Не без надежды, но и не без страха входил Бондарчук во двор. У ворот сказали ему, что ясновельможный пан находится во флигеле, на экономическом заседании. Остап отправился туда и стал в передней ожидать окончания этого заседания. О нем хотели сейчас же доложить пану, но Остап не согласился на это. Заседание скоро кончилось, и ясновельможный пан явился.

Он принял Остапа довольно учтиво, но не скрывая удивления, которое вызывл у него такой неожиданный визит.

Лекарь, приветствуя его, шепнул ему, что хочет видеться с паном-презусом (так величали его обыкновенно) наедине. Суздальский, смешавшись, попросил его войти в избу, в которой за минуту перед этим было заседание.

Нахмуренное лицо выражало внутреннее беспокойство ясновельможного пана, который начинал уже мысленно вычислять, сколько за все незаплаченные визиты может потребовать лекарь и сколько следует дать ему для соблюдения приличного тона.

Бондарчук сказал ему:

— Я служил пану, когда мог, теперь имею просьбу к нему.

— От всего сердца удовлетворяю пана, что прикажете?

Это было выговорено с очевидным страхом и беспокойством.

— Я пришел со странной просьбой.

— Со странной? — проговорил пан. — Признаюсь, я думал…

Остап не дал ему договорить и прервал его:

— Прошу вас не подозревать, что я пришел напомнить вам о давно предлагаемой и отвергнутой мною награде за несколько минут, посвященных мною вашему семейству, нет, дело не касается денег.

"Не о деньгах!

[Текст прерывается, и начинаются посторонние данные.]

(** * FTAI memory store: ingestion, retrieval and prompt assembly

    A shallow embedding of [src/DB/ftai_memory.py] (functions
    [add_ftai_file], [get_context] and [inject_prompt_memory], with the
    [documents] table created by [init_db]) and the properties of the
    specification that concern them.

    Conventions of the embedding:
    - a Python [str] is a list of Unicode code points ([text]); ASCII
      literals are written with [py];
    - the file system and the clock are inputs of [add_ftai_file]; the
      database is threaded explicitly (state passing);
    - a Python call either returns a value or raises ([outcome]). *)

From Stdlib Require Import Ascii String.
From Stdlib Require Import List Bool Arith NArith ZArith Lia.
From Stdlib Require Import Sorting.Sorted Sorting.Permutation.
From Stdlib Require Import Numbers.DecimalString.
From Stdlib Require Numbers.DecimalNat.
Import ListNotations.

(** ** Text *)

Definition char := N.
Definition text := list char.

(** An ASCII literal as Python text. *)
Definition py (s : string) : text := map N_of_ascii (list_ascii_of_string s).
Arguments py s%_string.

Definition char_eqb (a b : char) : bool := N.eqb a b.

Fixpoint text_eqb (a b : text) : bool :=
  match a, b with
  | [], [] => true
  | x :: a', y :: b' => char_eqb x y && text_eqb a' b'
  | _, _ => false
  end.

Definition AT : char := 64%N.          (* "@" *)
Definition COMMA : char := 44%N.       (* "," *)
Definition QUOTE : char := 39%N.       (* "'" *)
Definition PERCENT : char := 37%N.     (* "%" *)
Definition UNDERSCORE : char := 95%N.  (* "_" *)
Definition SLASH : char := 47%N.       (* "/" *)
Definition NEWLINE : char := 10%N.
Definition DQUOTE : char := 34%N.

(** [sep.join(parts)] *)
Fixpoint str_join (sep : text) (parts : list text) : text :=
  match parts with
  | [] => []
  | [p] => p
  | p :: rest => p ++ sep ++ str_join sep rest
  end.

(** [s.split(c)] for a one-character separator: the fields between the
    occurrences of [c]; always at least one field. *)
Fixpoint str_split (c : char) (s : text) : list text :=
  match s with
  | [] => [[]]
  | x :: s' =>
      if char_eqb x c then [] :: str_split c s'
      else match str_split c s' with
           | [] => [[x]]
           | f :: fs => (x :: f) :: fs
           end
  end.

(** [os.path.basename(p)]: what follows the last "/" of [p]. *)
Fixpoint basename (p : text) : text :=
  match p with
  | [] => []
  | x :: p' =>
      if existsb (char_eqb SLASH) p' then basename p'
      else if char_eqb x SLASH then p' else p
  end.

(** [str(n)] for a non-negative integer, as [json.dumps] prints it. *)
Definition decimal (n : nat) : text :=
  py (NilEmpty.string_of_uint (Nat.to_uint n)).

(** ** The regular expression [@(\w+)] *)

Definition in_range (lo hi c : char) : bool := (N.leb lo c && N.leb c hi)%bool.

Definition ascii_word (c : char) : bool :=
  in_range 48%N 57%N c || in_range 65%N 90%N c || in_range 97%N 122%N c
  || char_eqb c UNDERSCORE.

Fixpoint take_while (p : char -> bool) (s : text) : text :=
  match s with
  | [] => []
  | x :: s' => if p x then x :: take_while p s' else []
  end.


(** ** The [documents] table

    [CREATE TABLE documents (id INTEGER PRIMARY KEY AUTOINCREMENT, title,
    ftai_type, content, parsed_json, tags, timestamp DATETIME DEFAULT
    CURRENT_TIMESTAMP)]. A timestamp is the text "YYYY-MM-DD HH:MM:SS",
    whose text order is the order of time; it is kept as a number of
    seconds. *)

Record document := {
  id : Z;
  title : text;
  ftai_type : text;
  content : text;
  parsed_json : text;
  tags : text;
  timestamp : Z
}.

(** The rows in rowid order, and the AUTOINCREMENT counter that SQLite
    keeps in [sqlite_sequence]. *)
Record database := {
  documents : list document;
  sqlite_sequence : Z
}.

Definition max_rowid (rows : list document) : Z :=
  fold_right (fun d m => Z.max (id d) m) 0%Z rows.

(** AUTOINCREMENT: one more than the largest rowid the table has ever held. *)
Definition next_rowid (db : database) : Z :=
  (Z.max (sqlite_sequence db) (max_rowid (documents db)) + 1)%Z.

(** [INSERT INTO documents (title, ftai_type, content, parsed_json, tags)
    VALUES (?, ?, ?, ?, ?)] followed by [commit]; [now] is the value of
    CURRENT_TIMESTAMP. *)
Definition insert_document (now : Z) (title_ ftai_type_ content_ parsed_json_ tags_ : text)
    (db : database) : database :=
  let rowid := next_rowid db in
  {| documents := documents db ++
       [{| id := rowid; title := title_; ftai_type := ftai_type_;
           content := content_; parsed_json := parsed_json_; tags := tags_;
           timestamp := now |}];
     sqlite_sequence := rowid |}.

(** ** Python outcomes, files *)

Inductive exception :=
| OSError
| OverflowError
| UnicodeEncodeError
| ProgrammingError
| OperationalError.

Inductive outcome (A : Type) :=
| Returns (a : A)
| Raises (e : exception).
Arguments Returns {A} a.
Arguments Raises {A} e.

Definition outcome_map {A B : Type} (f : A -> B) (o : outcome A) : outcome B :=
  match o with
  | Returns a => Returns (f a)
  | Raises e => Raises e
  end.

(** What a path names: nothing ([None]), a file whose text [open] and
    [read] deliver, or something that exists but cannot be read as text
    (a directory, a file without permission or with undecodable bytes). *)
Inductive file :=
| Readable (raw : text)
| Unreadable.

Definition filesystem := text -> option file.

(** [json.dumps({"length": n, "tag_count": k})] *)
Definition json_dumps (length_ tag_count_ : nat) : text :=
  py "{" ++ [DQUOTE] ++ py "length" ++ [DQUOTE] ++ py ": " ++ decimal length_
  ++ py ", " ++ [DQUOTE] ++ py "tag_count" ++ [DQUOTE] ++ py ": "
  ++ decimal tag_count_ ++ py "}".


(** ** Retrieval *)

(** SQLite's LIKE: "%" matches any run of characters, "_" any one
    character, every other character itself, ASCII letters without regard
    to case. The statement has no ESCAPE clause. *)
Definition ascii_upper (c : char) : char :=
  if in_range 97%N 122%N c then (c - 32)%N else c.
(** C1, as the code has it. When the save returns a rows array whose
    length differs from that of the diffs, the attempt throws before any
    write: store, pending set, status, duration, error state and grid are
    what they were, and the loader flag is down.  The commit cycle handles
    that exception as it handles a save rejected with the same generic
    error: it opens the retry dialog, without details, and a retry calls
    the save collaborator again with the same diffs. *)
Theorem length_mismatch_fails_the_attempt diffs data m waiting i :
  length (IRequestDataResult.rows data) ≠ length diffs ->
  waiting !! i = Some (awaitSave diffs) ->
  trySaveChanges_resume diffs (resolved data) m
  = (set_isLoaderVisible false m, Some length_mismatch) /\
  (tableDataModel (trySaveChanges_resume diffs (resolved data) m).1
   = tableDataModel m /\
   tableEditor (trySaveChanges_resume diffs (resolved data) m).1
   = tableEditor m /\
   requestStatusMessage (trySaveChanges_resume diffs (resolved data) m).1
   = requestStatusMessage m /\
   queryDuration (trySaveChanges_resume diffs (resolved data) m).1
   = queryDuration m /\
   errorMessage (trySaveChanges_resume diffs (resolved data) m).1
   = errorMessage m /\
   actions (trySaveChanges_resume diffs (resolved data) m).1 = actions m) /\
  trySaveChanges_resume diffs (resolved data) m
  = trySaveChanges_resume diffs (rejected length_mismatch) m /\
  step (saveSettled i (resolved data)) (mkMachine m waiting)
  = Some (mkMachine (set_isLoaderVisible false m)
            (<[i := awaitDialog diffs length_mismatch]> waiting),
          calls (openErrorDialog
                   "Error: expected that new rows have same length as diff"
                   false)) /\
  step (dialogClosed i true)
    (mkMachine (set_isLoaderVisible false m)
       (<[i := awaitDialog diffs length_mismatch]> waiting))
  = Some (mkMachine (set_isLoaderVisible true m) waiting,
          calls (saveChanges diffs)).
Proof.
  intros Hlen Hwait.
  assert (Hrun : trySaveChanges_resume diffs (resolved data) m
                 = (set_isLoaderVisible false m, Some length_mismatch)).
  { unfold trySaveChanges_resume. by rewrite zipDiffAndResults_mismatch. }
  rewrite Hrun. split; [done|]. split; [by destruct m|]. split; [done|].
  split.
  - cbn [step vm inflight]. by rewrite Hwait, Hrun.
  - cbn [step vm inflight].
    rewrite list_lookup_insert_eq by (by eapply lookup_lt_Some).
    cbn [onSaveChanges_answer]. unfold trySaveChanges_begin.
    rewrite set_loader_twice, list_insert_insert_eq.
    by rewrite (list_insert_id waiting i).
Qed.
Lemma getConnsFromQueue_drains_witness :
  let w := sampleWorker {[ 7 := sampleConn 0 connAccept; 9 := sampleConn 0 connAccept ]}
             ∅ (Some [9; 4; 7]) in
  exists w' es,
    @getConnsFromQueue sampleCollaborators w = Some w' /\
    connQueue w' = Some [] /\
    trace w' = trace w ++ es /\
    acceptedFds es = [9; 7] /\
    missingFds es = [4].
Proof.
  intros w.
  destruct (@getConnsFromQueue_drains sampleCollaborators [9; 4; 7] w eq_refl)
    as (w' & es & Hg & Hq & _ & Ht & Ha & Hm & _).
  exists w', es. split; [exact Hg|]. split; [exact Hq|]. split; [exact Ht|].
  split; [exact Ha|exact Hm].
Defined.

(** X3. Handoff round trip through the fallback queue.  On a worker with
    an empty queue that tracks descriptor [d], storing an address for [d],
    queueing [d] and draining the queue hands on-accept the connection with
    exactly that address as remote address, the worker's local address,
    descriptor [d] and user-owned buffers; the queue is empty again and the
    address map is the map from before the handoff without an entry for
    [d], also when a stale entry was overwritten by the store. *)
Theorem handoff_round_trip {C : Collaborators}
    (d : Z) (a : netAddr) (conn : connection) (w : consumerWorker) :
  connQueue w = Some [] ->
  getFd (connectionManager w) d = Some conn ->
  let out := addConnToQueue d (setSocketAddr d a w) in
  let c1 := claimedWith a d conn w in
  let res := addNextRequest c1 (ring w) in
  out.1 = None /\
  connQueue out.2 = Some [d] /\
  (fd c1 = d /\ remoteAddr c1 = a /\ localAddr c1 = workerLocalAddr w /\
   mode c1 = userSpace) /\
  exists w3,
    getConnsFromQueue out.2 = Some w3 /\
    connQueue w3 = Some [] /\
    socketAddresses w3 = delete d (socketAddresses w) /\
    trace w3 = trace w ++ OnAccept c1 :: requestErrorLog res.1.1 /\
    connectionManager w3 = <[d := res.1.2]> (connectionManager w) /\
    ring w3 = res.2.
Proof.
  intros Hq Hg out c1 res. subst out. unfold addConnToQueue, setSocketAddr.
  cbn [connQueue setAddrs]. rewrite Hq. cbn [fst snd connQueue setQueue app].
  split; [done|]. split; [done|]. split; [done|].
  eexists. split; [reflexivity|]. cbn [drainQueue].
  match goal with |- context [claimFromQueue d ?w0] => set (w2 := w0) end.
  assert (Ha2 : socketAddresses w2 !! d = Some a) by apply lookup_insert_eq.
  destruct (claimFromQueue_hit d conn a w2 Hg Ha2) as (Hs & Hm & Hr & Ht).
  split; [now rewrite claimFromQueue_connQueue|].
  split; [rewrite Hs; apply delete_insert_eq|].
  split; [exact Ht|]. split; [exact Hm|exact Hr].
Qed.

Lemma handoff_round_trip_witness :
  let w := sampleWorker {[ 7 := sampleConn 0 connAccept ]}
             {[ 7 := Some "10.0.0.1:1" ]} (Some []) in
  let a := Some "10.0.0.9:4242" in
  exists w3,
    @getConnsFromQueue sampleCollaborators (addConnToQueue 7 (setSocketAddr 7 a w)).2
      = Some w3 /\
    socketAddresses w3 = delete 7 (socketAddresses w) /\
    trace w3 = [OnAccept (mkConnection 7 connAccept (Some "127.0.0.1:8080") a userSpace)].
Proof.
  intros w a.
  destruct (@handoff_round_trip sampleCollaborators 7 a (sampleConn 0 connAccept) w
              eq_refl eq_refl) as (_ & _ & _ & w3 & Hg & _ & Hs & Ht & _).
  exists w3. split; [exact Hg|]. split; [exact Hs|exact Ht].
Defined.

(** X4. The two claim paths end in the same worker state.  On a worker
    whose queue holds the tracked descriptor [d], [getConnsFromQueue] and
    the event callback for an added-connection completion with result [d]
    that [processEvent] lets through leave the same registry, address map
    and ring.  They differ in what becomes of a failure to add the first
    request, which [getConnsFromQueue] logs and the callback returns, and
    in the queue, which only [getConnsFromQueue] empties. *)
Theorem claim_paths_converge {L : TagLayout} {C : Collaborators}
    (d : Z) (conn : connection) (cqe : CompletionQueueEvent) (w : consumerWorker) :
  getFd (connectionManager w) d = Some conn ->
  connQueue w = Some [d] ->
  hasFlag (UserData cqe) addConnFlag = true ->
  Res cqe = d ->
  processEvent cqe (skipUntracked w) = false ->
  let out := eventCallback cqe w in
  exists wq,
    getConnsFromQueue w = Some wq /\
    connectionManager wq = connectionManager out.2 /\
    socketAddresses wq = socketAddresses out.2 /\
    ring wq = ring out.2 /\
    trace wq = trace out.2 ++ requestErrorLog out.1 /\
    connQueue wq = Some [] /\
    connQueue out.2 = Some [d].
Proof.
  intros Hg Hq Hf Hr Hp out. subst out.
  exists (claimFromQueue d (setQueue (Some []) w)).
  split; [apply getConnsFromQueue_single; exact Hq|].
  rewrite (eventCallback_passed cqe w Hp).
  set (w0 := setQueue (Some []) w).
  assert (Hq0 : connQueue (claimFromQueue d w0) = Some [])
    by (now rewrite claimFromQueue_connQueue).
  assert (Hql : connQueue (dispatchEvent cqe w).2 = Some [d]).
  { now rewrite dispatchEvent_connQueue. }
  subst d.
  destruct (socketAddresses w !! Res cqe) as [a|] eqn:Ha.
  - destruct (claimFromQueue_hit _ conn a w0 Hg Ha) as (Hs & Hm & Hring & Ht).
    destruct (dispatchEvent_addConn_hit cqe conn a w Hf Hg Ha)
      as (He & Hs' & Hm' & Hring' & Ht').
    rewrite Hs, Hm, Hring, Ht, He, Hs', Hm', Hring', Ht', <- app_assoc. done.
  - destruct (claimFromQueue_miss _ conn w0 Hg Ha) as (Hs & Hm & Hring & Ht).
    destruct (dispatchEvent_addConn_miss cqe conn w Hf Hg Ha)
      as (He & Hs' & Hm' & Hring' & Ht').
    rewrite Hs, Hm, Hring, Ht, He, Hs', Hm', Hring', Ht', <- app_assoc. done.
Qed.
(** * Keep Starting Gear: the snapshot restoration engine

    A shallow embedding of [src/Models.ts], [src/SnapshotRestorer.ts],
    the constants and the configuration loader of [src/Constants.js] and
    the raid-end handlers of [src/mod.js], and the properties of the
    restoration engine stated over it.

    Conventions of the embedding.
    - A JavaScript [Set<string>] is a [gset string] and a
      [Map<string, V>] a [gmap string V]; only membership and lookup are
      ever used by the engine (iteration order is used for debug output
      only).
    - An array is a [list]; the in-place rewrites of the engine
      ([items.length = n], [items.push]) become list-passing.
    - A JavaScript number is carried as an integer: the engine copies
      numbers and compares small integers, it never computes on fractions.
    - Objects and arrays inside a state blob ([upd]) carry the location
      they were allocated at, so that two references to one object can be
      told from two equal objects.
    - Debug-level logging ([logDebug], gated by [verboseLogging]) has no
      influence on control flow and is left out; warnings and errors are
      kept as events.
    - The text of the snapshot file is a JavaScript string in full, a
      sequence of UTF-16 code units: the engine looks at its length and
      at what follows its leading white space, and [trim] is modelled on
      every code unit.
    - Every other string (an id, a slot name, a version) is the sequence
      of its characters, one byte each: the characters below U+0100, on
      which [toLowerCase] and the white space of [parseInt] are modelled.
      The properties that depend on letter case are stated for ASCII
      slot names.
    - The fields of a snapshot and of a profile record that
      [validateSnapshot] does not inspect are read through the declared
      interfaces: a [slotId] is a string or absent, [includedSlots] a
      list of strings or absent, and so on.
    - A number of [config.json] is a rational, an infinity or [NaN]:
      [loadConfig] only compares and clamps it. *)

From Stdlib Require Import ZArith String Ascii List Bool Lia.
From Stdlib Require QArith Qminmax.
From stdpp Require Import gmap strings list fin_maps fin_sets pretty.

Слава Богу", — подумал пан Суздальский, ободрясь.

— Но о чем же это? Что же это такое?

— Пусть пан сядет и позволит мне тоже сесть. Пройдя много, я чувствую усталость. Теперь скажу пану искренно и откровенно, кто я и чего желаю.

Остап коротко рассказал ему часть своей жизни. Узнав, что он говорил с простым мужиком, что мужик дотрагивался до рук его, жены и дочери, пан вскочил с кресла, вспыхнул, но, удерживая себя в границах приличия, ничего не сказал грубого.

Остап, увидав произведенное им на него впечатление, притворился, что будто бы и не замечает его, и продолжал далее, не вставая:

— Чтобы не быть бесполезным в обществе, я выхлопотал себе вольную и дослужился дворянства, быв военным доктором.

При выражении: дослужился дворянства, пан незаметно улыбнулся, пожал плечами, но постарался как можно скорее скрыть свою улыбку и спросил:

— Но в чем же я пану могу содействовать?

— Дело весьма для пана ничтожное: я хочу жениться на одной из панских крепостных, речь идет об отпуске ее на волю по позволению пана.

Суздальский как бы одурел на минуту, не понимая, чтобы человек, вышедший из крестьянского состояния, захотел снова с ним сблизиться.